### AIM OF THE EXERCISE
From the line containing "(ReservedPages ctx)." down to the line containing "if s =? PMM_PAGE_FREE then" in the records below, reproduce every line exactly, ends included, and omit all others.

[Records from a data collection]
(** X9. [get_openvas_result] empties the result queue of the selected
    index and reports one event for each record of the four kinds it
    knows, in addition to the events reported before; records of another
    kind are dropped without any report. *)
Theorem get_openvas_result_events (d d' : daemon score)
    (host : option string) :
  Forall (fun r => str_truthy r = true)
    (KB.enumerate (openvas_db d) results_key) ->
  get_openvas_result cvss_base_v2_value QOD_TYPES results_key d host
  = inr d' ->
  KB.enumerate (openvas_db d') results_key = []
  /\ exists es,
       events d' = (events d ++ es)%list
       /\ length es
          = length (List.filter is_reported
                      (KB.enumerate (openvas_db d) results_key)).
Proof.
  intros Hall Hres.
  unfold get_openvas_result in Hres.
  apply (get_openvas_result_loop_events host _ d d' (Nat.lt_succ_diag_r _)
           Hall Hres).
Qed.

End Translator.

(** *** The selection of VTs *)

Lemma dict_mem_of_item {K V : Type} `{EqDecision K} (d : Dict.t K V) (k : K) :
  In k (Dict.keys d) -> Dict.mem d k = true.
Proof.
  unfold Dict.keys. intros Hin. apply in_map_iff in Hin as (it & <- & Hin).
  unfold Dict.mem. destruct (dict_get_of_item d it Hin) as [v ->].
  reflexivity.
Qed.
Lemma remove_from_ring h head l1 e l2 :
  is_dll h head (l1 ++ e :: l2) ->
  exists h', LinkedListRemove h e = Ok h' /\ is_dll h' head (l1 ++ l2) /\ is_dll h' e [] /\
    (forall x, x ∉ head :: l1 ++ e :: l2 -> fl h' x = fl h x /\ bl h' x = bl h x).
Proof.
  intros [Hnd Hpath].
  destruct (snoc_split head l1) as (p0 & p & HP). destruct (cons_split l2 head) as (s & q0 & HQ).
  assert (Hnd' : NoDup (e :: head :: l1 ++ l2)).
  { revert Hnd. by rewrite app_comm_cons, <- Permutation_middle, <- app_comm_cons. }
  apply NoDup_cons in Hnd' as [He Hnd'].
  assert (Hpath' := Hpath).
  rewrite <- app_assoc, app_comm_cons, HP, <- app_comm_cons, HQ in Hpath'.
  rewrite <- app_assoc in Hpath'. simpl in Hpath'.
  pose proof (path_ok_mid _ _ _ _ _ Hpath') as Hpe.
  assert (Hes : linked h e s).
  { rewrite (app_assoc p0 [p]) in Hpath' || idtac.
    apply (path_ok_mid _ (p0 ++ [p]) e s q0). by rewrite <- app_assoc. }
  assert (p <> e) by (assert (p ∈ head :: l1) by (rewrite HP; set_solver); set_solver).
  assert (s <> e) by (assert (s ∈ l2 ++ [head]) by (rewrite HQ; set_solver); set_solver).
  destruct (linked_some _ _ _ Hpe) as [Hfp Hfe]. destruct (linked_some _ _ _ Hes) as [_ Hfs].
  destruct Hpe as [Hpf Heb]. destruct Hes as [Hef Hsb].
  unfold LinkedListRemove.
  rewrite (get_blink_ok _ e p) by links. simpl.
  rewrite (get_flink_ok _ e s) by links. simpl. run_set; [links|]. simpl.
  rewrite (get_flink_ok _ e s) by links. simpl.
  rewrite (get_blink_ok _ e p) by links. simpl. run_set; [links|]. simpl.
  run_set; [links|]. simpl. run_set; [links|]. eexists. split; [done|]. split; [|split].
  - apply (splice_out h _ head e p s l1 l2 p0 q0); try done; intros x; links.
  - split; [apply NoDup_singleton|]. simpl. split; [|done]. split; links.
  - assert (p ∈ head :: l1) by (rewrite HP; set_solver).
    assert (s ∈ l2 ++ [head]) by (rewrite HQ; set_solver).
    intros x Hx. split; links; set_solver.
Qed.
(* ===== verification/Pmm.v ===== *)
(** * The physical page allocator ([ke/pmm/bitmap_sink.c], [ke/pmm/pmm_device.c])

    [Module Bitmap] is the 2-bits-per-page bitmap sink: the bitmap is a list of
    bytes accessed with bounds, the loops are the source's.  Its theorems give
    the first-fit specification of allocation, the behaviour of [FreePages],
    [ReservePages] and [CheckInvariants] on every branch, and the invariant
    that the three counters describe the bitmap.  [Module Device] is the
    facade through the table of function pointers; [PageAllocator] is the
    contract the memory manager is verified against, with the bitmap sink as
    its instance. *)

From S2P Require Import Prelude.

Local Open Scope Z_scope.

Record KE_PMM_ALLOC_CONSTRAINTS := mkConstraints {
  MaxPhysAddr : Z;
  AlignmentPages : Z
}.

Record KE_PMM_STATS := mkStats {
  TotalBytes : Z;
  FreeBytes : Z;
  AllocatedBytes : Z;
  ReservedBytes : Z
}.

(** Page states ([KE_PMM_PAGE_STATE]): a 2-bit number; 3 is not a state. *)
Definition PMM_PAGE_FREE : Z := 0.
Definition PMM_PAGE_ALLOCATED : Z := 1.
Definition PMM_PAGE_RESERVED : Z := 2.

Module Bitmap.

Record KE_PMM_BITMAP_CONTEXT := mkCtx {
  Bitmap : list Z;
  ManagedBasePhys : Z;
  TotalManagedPages : Z;
  FreePages : Z;
  AllocatedPages : Z;
  ReservedPages : Z
}.

(** ** 2-bit helpers *)

Definition BitmapGetState (b : list Z) (pageIndex : Z) : res Z :=
  let byteIdx := Z.shiftr pageIndex 2 in
  let bitOff := Z.shiftl (Z.land pageIndex 3) 1 in
  let* x := rd b byteIdx in
  Ok (Z.land (Z.shiftr x bitOff) 3).
(* ===== verification/PmmBoot.v ===== *)
(** * Bringing up the page allocator ([ke/pmm/pmm_boot_init.c])

    The boot memory map is a list of EFI descriptors, sorted in place, checked,
    and turned into a bitmap context: everything reserved, reclaimable ranges
    freed, then the bitmap itself, low memory and the boot ranges reserved
    again.  The main theorem says which pages end up free and that the context
    handed to the device satisfies the allocator's invariant. *)

From S2P Require Import Prelude Pmm.

Local Open Scope Z_scope.

Module PmmBoot.
Import Bitmap.

Record EFI_MEMORY_DESCRIPTOR := mkDesc {
  DescType : Z;
  PhysicalStart : Z;
  NumberOfPages : Z
}.

(** The fields of [BOOT_CAPSULE] this file reads. *)
Record BOOT_CAPSULE := mkCapsule {
  KrnlEntryPhys : Z; KrnlPages : Z;
  KrnlStackPhys : Z; KrnlStackPages : Z;
  KrnlIST1StackPhys : Z; IST1StackPages : Z;
  KrnlIST2StackPhys : Z; IST2StackPages : Z;
  BasePhys : Z; HandoffPages : Z;
  PageTablePtr : Z; PageTableSize : Z;
  FramebufferPhys : Z; FramebufferSize : Z
}.

(** [BOOT_RESERVED_RANGE] *)
Record BOOT_RESERVED_RANGE := mkBootRange { Start : Z; Pages : Z }.

Definition IS_RECLAIMABLE_MEMORY (type : Z) : bool :=
  (type =? 1) || (type =? 2) || (type =? 3) || (type =? 4) || (type =? 7).

Definition PMM_LOW_RESERVED_BYTES : Z := 2 ^ 20.
Definition PMM_LOW_RESERVED_PAGES : Z := Z.shiftr PMM_LOW_RESERVED_BYTES PAGE_SHIFT.
Definition UINT64_MAX : Z := 0xFFFFFFFFFFFFFFFF.

(** ** The file's own copies of the bitmap helpers *)

Definition BitmapGetState (ctx : KE_PMM_BITMAP_CONTEXT) (pageIndex : Z) : res Z :=
  let byteIdx := pageIndex / 4 in
  let bitOff := pageIndex mod 4 * 2 in
  let* x := rd (Bitmap ctx) byteIdx in
  Ok (Z.land (Z.shiftr x bitOff) 3).

Definition with_bitmap (ctx : KE_PMM_BITMAP_CONTEXT) (b : list Z) : KE_PMM_BITMAP_CONTEXT :=
  mkCtx b (ManagedBasePhys ctx) (TotalManagedPages ctx) (FreePages ctx) (AllocatedPages ctx)
    (ReservedPages ctx).

Definition BitmapSetState (ctx : KE_PMM_BITMAP_CONTEXT) (pageIndex state : Z) : res KE_PMM_BITMAP_CONTEXT :=
  let byteIdx := pageIndex / 4 in
  let bitOff := pageIndex mod 4 * 2 in
  let* x := rd (Bitmap ctx) byteIdx in
  let* b := wr (Bitmap ctx) byteIdx
              (u8 (Z.lor (Z.land x (Z.lnot (Z.shiftl 3 bitOff))) (Z.shiftl state bitOff))) in
  Ok (with_bitmap ctx b).

Definition PhysRangesOverlap (aStart aEnd bStart bEnd : Z) : bool := (aStart <? bEnd) && (bStart <? aEnd).

(** [SortDescriptorsByPhysAddr] *)
Definition SortDescriptorsByPhysAddr (descs : list EFI_MEMORY_DESCRIPTOR) : res (list EFI_MEMORY_DESCRIPTOR) :=
  insertion_sort (fun tmp prev => negb (PhysicalStart prev <=? PhysicalStart tmp)) descs.

Definition ReserveBootRange (ctx : KE_PMM_BITMAP_CONTEXT) (rangeStart rangePages : Z)
  : res KE_PMM_BITMAP_CONTEXT :=
  if rangePages =? 0 then Ok ctx else
  let rangeEnd := u64 (rangeStart + u64 (rangePages * PAGE_4KB)) in
  let managedEnd := u64 (ManagedBasePhys ctx + u64 (TotalManagedPages ctx * PAGE_4KB)) in
  let clipStart := if rangeStart <? ManagedBasePhys ctx then ManagedBasePhys ctx else rangeStart in
  let clipEnd := if managedEnd <? rangeEnd then managedEnd else rangeEnd in
  if clipEnd <=? clipStart then Ok ctx else
  let startIdx := Z.shiftr (u64 (clipStart - ManagedBasePhys ctx)) PAGE_SHIFT in
  let pageCount := Z.shiftr (u64 (clipEnd - clipStart)) PAGE_SHIFT in
  for_loop (Z.to_nat pageCount) 0 (fun i ctx =>
    let idx := u64 (startIdx + i) in
    let* s := BitmapGetState ctx idx in
    if s =? PMM_PAGE_FREE then
      let* ctx := BitmapSetState ctx idx PMM_PAGE_RESERVED in
      Ok (mkCtx (Bitmap ctx) (ManagedBasePhys ctx) (TotalManagedPages ctx)
            (u64 (FreePages ctx - 1)) (AllocatedPages ctx) (u64 (ReservedPages ctx + 1)))
    else Ok ctx) ctx.

(** ** Step 2: validation and the managed range *)

Record survey := mkSurvey { managedLowest : Z; managedHighest : Z; totalReclaimablePages : Z }.

Fixpoint validate (prev : option EFI_MEMORY_DESCRIPTOR) (descs : list EFI_MEMORY_DESCRIPTOR) (acc : survey)
  : HO_STATUS + survey :=
  match descs with
  | [] => inr acc
  | d :: rest =>
      if NumberOfPages d =? 0 then validate (Some d) rest acc else
      let start := PhysicalStart d in
      let npages := NumberOfPages d in
      if negb (HO_IS_ALIGNED start PAGE_4KB) then inl EC_NOT_SUPPORTED else
      let end_ := u64 (start + u64 (npages * PAGE_4KB)) in
      if end_ <? start then inl EC_ILLEGAL_ARGUMENT else
      let overlaps :=
        match prev with
        | None => false
        | Some p =>
            (0 <? NumberOfPages p) &&
            (start <? u64 (PhysicalStart p + u64 (NumberOfPages p * PAGE_4KB)))
        end in
      if overlaps then inl EC_ILLEGAL_ARGUMENT else
      if negb (IS_RECLAIMABLE_MEMORY (DescType d)) then validate (Some d) rest acc else
      validate (Some d) rest
        (mkSurvey (if start <? managedLowest acc then start else managedLowest acc)
                  (if managedHighest acc <? end_ then end_ else managedHighest acc)
                  (u64 (totalReclaimablePages acc + npages)))
  end.

(** ** Step 3: a place for the bitmap *)

Definition boot_ranges (capsule : BOOT_CAPSULE) : list BOOT_RESERVED_RANGE :=
  let ptPages := u64 (u64 (PageTableSize capsule + PAGE_4KB) - 1) / PAGE_4KB in
  let fbPages := u64 (u64 (FramebufferSize capsule + PAGE_4KB) - 1) / PAGE_4KB in
  [ mkBootRange (KrnlEntryPhys capsule) (KrnlPages capsule);
    mkBootRange (KrnlStackPhys capsule) (KrnlStackPages capsule);
    mkBootRange (KrnlIST1StackPhys capsule) (IST1StackPages capsule);
    mkBootRange (KrnlIST2StackPhys capsule) (IST2StackPages capsule);
    mkBootRange (BasePhys capsule) (HandoffPages capsule);
    mkBootRange (PageTablePtr capsule) ptPages;
    mkBootRange (FramebufferPhys capsule) fbPages ].

(** The loop over [bootRanges]: an overlap, or a range that wraps. *)
Definition overlaps_boot_owned (ranges : list BOOT_RESERVED_RANGE) (candidateStart candidateEnd : Z) : bool :=
  existsb (fun r =>
    negb (Pages r =? 0) &&
    (let rangeEnd := u64 (Start r + u64 (Pages r * PAGE_4KB)) in
     (rangeEnd <? Start r) || PhysRangesOverlap candidateStart candidateEnd (Start r) rangeEnd)) ranges.

(** The candidate loop inside one descriptor; [n] bounds its iterations. *)
Fixpoint try_candidates (n : nat) (ranges : list BOOT_RESERVED_RANGE)
    (bitmapPages candidateStart lastCandidate descEnd : Z) : res (option Z) :=
  if lastCandidate <? candidateStart then Ok None else
  match n with
  | O => NoFuel
  | S n =>
      let candidateEnd := u64 (candidateStart + u64 (bitmapPages * PAGE_4KB)) in
      if (candidateEnd <? candidateStart) || (descEnd <? candidateEnd) then Ok None else
      if negb (overlaps_boot_owned ranges candidateStart candidateEnd) then Ok (Some candidateStart)
      else try_candidates n ranges bitmapPages (u64 (candidateStart + PAGE_4KB)) lastCandidate descEnd
  end.
Definition KePtMapPage (space : option KE_KERNEL_ADDRESS_SPACE) (virtAddr physAddr attributes : Z) s
  : res (HO_STATUS * machine P) :=
  match space with
  | None => Ok (EC_ILLEGAL_ARGUMENT, s)
  | Some space =>
  if negb (Initialized space) then Ok (EC_INVALID_STATE, s) else
  if negb (HO_IS_ALIGNED virtAddr PAGE_4KB) || negb (HO_IS_ALIGNED physAddr PAGE_4KB)
  then Ok (EC_ILLEGAL_ARGUMENT, s) else
  let pml4Entry := entry_at (RootPageTablePhys space) (PML4_INDEX virtAddr) in
  let* (status, w, pdpt) := KiEnsureChildTable pml4Entry attributes (mkSetup s [] []) in
  match pdpt with
  | None => Ok (status, machine_of w)
  | Some pdpt =>
  let* (status, w, pd) := KiEnsureChildTable (entry_at pdpt (PDPT_INDEX virtAddr)) attributes w in
  match pd with
  | None => map_fail status w
  | Some pd =>
  let* (status, w, pt) := KiEnsureChildTable (entry_at pd (PD_INDEX virtAddr)) attributes w in
  match pt with
  | None => map_fail status w
  | Some pt =>
  let ptEntry := entry_at pt (PT_INDEX virtAddr) in
  let s := machine_of w in
  if has (mem s ptEntry) PTE_PRESENT then map_fail EC_INVALID_STATE w else
  let s := set_mem s (store (mem s) ptEntry
    (Z.lor (Z.lor (Z.land physAddr PAGE_MASK) (Z.land attributes KE_PT_ALLOWED_LEAF_FLAGS))
       PTE_PRESENT)) in
  let s := if KiReadCr3 s =? RootPageTablePhys space then KiInvalidatePage s virtAddr else s in
  Ok (EC_SUCCESS, s)
  end end end
  end.

Definition KePtUnmapPage (space : option KE_KERNEL_ADDRESS_SPACE) (virtAddr : Z) s
  : HO_STATUS * machine P :=
  match space with
  | None => (EC_ILLEGAL_ARGUMENT, s)
  | Some sp =>
  match KiWalkImportedRoot space (mem s) virtAddr with
  | (EC_SUCCESS, Some walk) =>
      match LeafEntry walk with
      | None => (EC_INVALID_STATE, s)
      | Some leaf =>
          if negb (WalkLevel walk =? 1) then (EC_NOT_SUPPORTED, s) else
          let s := set_mem s (store (mem s) leaf 0) in
          (EC_SUCCESS, if KiReadCr3 s =? RootPageTablePhys sp then KiInvalidatePage s virtAddr else s)
      end
  | (status, _) => (status, s)
  end
  end.

Definition KePtProtectPage (space : option KE_KERNEL_ADDRESS_SPACE) (virtAddr attributes : Z) s
  : HO_STATUS * machine P :=
  match space with
  | None => (EC_ILLEGAL_ARGUMENT, s)
  | Some sp =>
  match KiWalkImportedRoot space (mem s) virtAddr with
  | (EC_SUCCESS, Some walk) =>
      match LeafEntry walk with
      | None => (EC_INVALID_STATE, s)
      | Some leaf =>
          if negb (WalkLevel walk =? 1) then (EC_NOT_SUPPORTED, s) else
          let preserved := Z.lor (Z.land (LeafValue walk) KE_PT_PHYS_ADDR_MASK)
                             (Z.land (LeafValue walk) (Z.lor PTE_ACCESSED PTE_DIRTY)) in
          let s := set_mem s (store (mem s) leaf
            (Z.lor (Z.lor preserved (Z.land attributes KE_PT_ALLOWED_LEAF_FLAGS)) PTE_PRESENT)) in
          (EC_SUCCESS, if KiReadCr3 s =? RootPageTablePhys sp then KiInvalidatePage s virtAddr else s)
      end
  | (status, _) => (status, s)
  end
  end.

(** ** Process roots *)

Definition KiCopyImportedKernelHighHalfMappings (m : memory) (destinationPml4 sourcePml4 : Z) : memory :=
  fun x =>
    if (entry_at destinationPml4 (ENTRIES_PER_TABLE / 2) <=? x)
       && (x <? entry_at destinationPml4 ENTRIES_PER_TABLE)
    then m (sourcePml4 + (x - destinationPml4)) else m x.

Definition KeCreateProcessAddressSpace (gKernelAddressSpace : KE_KERNEL_ADDRESS_SPACE) (outSpace : bool) s
  : res (HO_STATUS * machine P * option KE_PROCESS_ADDRESS_SPACE) :=
  if negb outSpace then Ok (EC_ILLEGAL_ARGUMENT, s, None) else
  if negb (Initialized gKernelAddressSpace) then Ok (EC_INVALID_STATE, s, None) else
  let* (status, p, root) := pmm_alloc (pmm s) 1 None in
  match status, root with
  | EC_SUCCESS, Some root =>
      let m := clear_page (mem s) root in
      let m := KiCopyImportedKernelHighHalfMappings m root (RootPageTablePhys gKernelAddressSpace) in
      Ok (EC_SUCCESS, set_mem (set_pmm s p) m, Some (mkProcessSpace root true))
  | EC_SUCCESS, None => Oob
  | _, _ => Ok (status, set_pmm s p, None)
  end.

Definition first_error (firstError status : HO_STATUS) : HO_STATUS :=
  if negb (bool_decide (status = EC_SUCCESS)) && bool_decide (firstError = EC_SUCCESS)
  then status else firstError.

(** The recursion over the levels, freeing children before their table. *)
Fixpoint KiDestroyOwnedPageTableSubtree (level : nat) (tablePhys : Z) s
  : res (HO_STATUS * machine P) :=
  let* (firstError, s) :=
    match level with
    | S (S _ as child) =>
        for_loop 512 0 (fun idx '(firstError, s) =>
          let entry := mem s (entry_at tablePhys idx) in
          if negb (has entry PTE_PRESENT) then Ok (firstError, s) else
          if has entry PTE_PAGE_SIZE then Ok (firstError, s) else
          let* (childStatus, s) := KiDestroyOwnedPageTableSubtree child (Z.land entry PAGE_MASK) s in
          Ok (first_error firstError childStatus, s)) (EC_SUCCESS, s)
    | _ => Ok (EC_SUCCESS, s)
    end in
  let* (freeStatus, p) := pmm_free (pmm s) tablePhys 1 in
  Ok (first_error firstError freeStatus, set_pmm s p).
(** ** Statistics (the 32- and 64-bit counters wrap around) *)

Definition count_switch s : SCHED W :=
  let g := gStats s in
  set_Stats (mkStats (ActiveThreadCount g) (u64 (ContextSwitchCount g + 1)) (PreemptionCount g)
    (YieldCount g) (SleepWakeCount g) (TotalThreadsCreated g)) s.
Definition count_preemption s : SCHED W :=
  let g := gStats s in
  set_Stats (mkStats (ActiveThreadCount g) (ContextSwitchCount g) (u64 (PreemptionCount g + 1))
    (YieldCount g) (SleepWakeCount g) (TotalThreadsCreated g)) s.
Definition count_yield s : SCHED W :=
  let g := gStats s in
  set_Stats (mkStats (ActiveThreadCount g) (ContextSwitchCount g) (PreemptionCount g)
    (u64 (YieldCount g + 1)) (SleepWakeCount g) (TotalThreadsCreated g)) s.
Definition count_sleep_wake s : SCHED W :=
  let g := gStats s in
  set_Stats (mkStats (ActiveThreadCount g) (ContextSwitchCount g) (PreemptionCount g)
    (YieldCount g) (u64 (SleepWakeCount g + 1)) (TotalThreadsCreated g)) s.
Definition count_started s : SCHED W :=
  let g := gStats s in
  set_Stats (mkStats (u32 (ActiveThreadCount g + 1)) (ContextSwitchCount g) (PreemptionCount g)
    (YieldCount g) (SleepWakeCount g) (u64 (TotalThreadsCreated g + 1))) s.
Definition count_exit s : SCHED W :=
  let g := gStats s in
  set_Stats (mkStats (u32 (ActiveThreadCount g - 1)) (ContextSwitchCount g) (PreemptionCount g)
    (YieldCount g) (SleepWakeCount g) (TotalThreadsCreated g)) s.

(** ** Ready queues ([scheduler_internal.h]) *)

Definition KiIsValidThreadPriority (priority : Z) : bool := priority <? KTHREAD_PRIORITY_COUNT.

(** The queue is designated by its index. *)
Definition KiGetReadyQueueForPriority (priority : Z) : res Z :=
  let* _ := HO_KASSERT (KiIsValidThreadPriority priority) EC_ILLEGAL_ARGUMENT in
  Ok priority.

Definition KiGetReadyQueueForThread t s : res Z :=
  let* _ := HO_KASSERT (negb (t =? 0)) EC_ILLEGAL_ARGUMENT in
  let* th := get_thread t s in
  KiGetReadyQueueForPriority (Priority th).

Definition nonempty {A} (l : list A) : bool := match l with [] => false | _ => true end.

Definition KiHasAnyReadyThread s : bool := existsb nonempty (gReadyQueues s).

(** [priority] counts down from the highest; [n] is the number of queues left. *)
Fixpoint highest_from (n : nat) (qs : list (list Z)) : res (option Z) :=
  match n with
  | O => Ok None
  | S n' =>
      let* q := rd qs (Z.of_nat n') in
      if nonempty q then Ok (Some (Z.of_nat n')) else highest_from n' qs
  end.

Definition KiGetHighestPriorityReadyQueue s : res (option Z) :=
  highest_from (Z.to_nat KTHREAD_PRIORITY_COUNT) (gReadyQueues s).

Definition KiCountAllReadyThreads s : Z :=
  fold_left (fun count q => u32 (count + Z.of_nat (length q))) (gReadyQueues s) 0.

(** Is the thread's [ReadyLink] on a ring? *)
Definition ready_linked t s : bool :=
  existsb (fun q => bool_decide (t ∈ q)) (gReadyQueues s) || bool_decide (t ∈ gTerminatedList s).

(** [LinkedListInsertTail(&gReadyQueues[p], &thread->ReadyLink)]. *)
Definition insert_ready (p : Z) t s : res (SCHED W) :=
  if ready_linked t s then Oob else
  let* q := rd (gReadyQueues s) p in
  let* qs := wr (gReadyQueues s) p (q ++ [t]) in
  Ok (set_ReadyQueues qs s).

(** Set a thread ready and queue it: the pair of statements that every wake-up,
    start, yield and preemption consists of. *)
Definition make_ready t s : res (SCHED W) :=
  let* s := upd_thread t (set_State KTHREAD_STATE_READY) s in
  let* p := KiGetReadyQueueForThread t s in
  insert_ready p t s.

(** ** Clock events ([timer.c]) *)

Definition KiNowNs s : Z * SCHED W :=
  let '(us, w) := SystemUpRealTime (Svc s) in (u64 (us * 1000), set_Svc w s).

Definition KiArmClockEvent (deltaNs : Z) s : SCHED W :=
  if deltaNs =? 0 then s else
  let minDelta := MinDeltaNs (Svc s) in
  let maxDelta := MaxDeltaNs (Svc s) in
  let deltaNs := if (0 <? minDelta) && (deltaNs <? minDelta) then minDelta else deltaNs in
  let deltaNs := if (0 <? maxDelta) && (maxDelta <? deltaNs) then maxDelta else deltaNs in
  let '(_, w) := SetNextEvent deltaNs (Svc s) in
  set_Svc w s.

### RESPONSE
    (ReservedPages ctx).

Definition BitmapSetState (ctx : KE_PMM_BITMAP_CONTEXT) (pageIndex state : Z) : res KE_PMM_BITMAP_CONTEXT :=
  let byteIdx := pageIndex / 4 in
  let bitOff := pageIndex mod 4 * 2 in
  let* x := rd (Bitmap ctx) byteIdx in
  let* b := wr (Bitmap ctx) byteIdx
              (u8 (Z.lor (Z.land x (Z.lnot (Z.shiftl 3 bitOff))) (Z.shiftl state bitOff))) in
  Ok (with_bitmap ctx b).

Definition PhysRangesOverlap (aStart aEnd bStart bEnd : Z) : bool := (aStart <? bEnd) && (bStart <? aEnd).

(** [SortDescriptorsByPhysAddr] *)
Definition SortDescriptorsByPhysAddr (descs : list EFI_MEMORY_DESCRIPTOR) : res (list EFI_MEMORY_DESCRIPTOR) :=
  insertion_sort (fun tmp prev => negb (PhysicalStart prev <=? PhysicalStart tmp)) descs.

Definition ReserveBootRange (ctx : KE_PMM_BITMAP_CONTEXT) (rangeStart rangePages : Z)
  : res KE_PMM_BITMAP_CONTEXT :=
  if rangePages =? 0 then Ok ctx else
  let rangeEnd := u64 (rangeStart + u64 (rangePages * PAGE_4KB)) in
  let managedEnd := u64 (ManagedBasePhys ctx + u64 (TotalManagedPages ctx * PAGE_4KB)) in
  let clipStart := if rangeStart <? ManagedBasePhys ctx then ManagedBasePhys ctx else rangeStart in
  let clipEnd := if managedEnd <? rangeEnd then managedEnd else rangeEnd in
  if clipEnd <=? clipStart then Ok ctx else
  let startIdx := Z.shiftr (u64 (clipStart - ManagedBasePhys ctx)) PAGE_SHIFT in
  let pageCount := Z.shiftr (u64 (clipEnd - clipStart)) PAGE_SHIFT in
  for_loop (Z.to_nat pageCount) 0 (fun i ctx =>
    let idx := u64 (startIdx + i) in
    let* s := BitmapGetState ctx idx in
    if s =? PMM_PAGE_FREE then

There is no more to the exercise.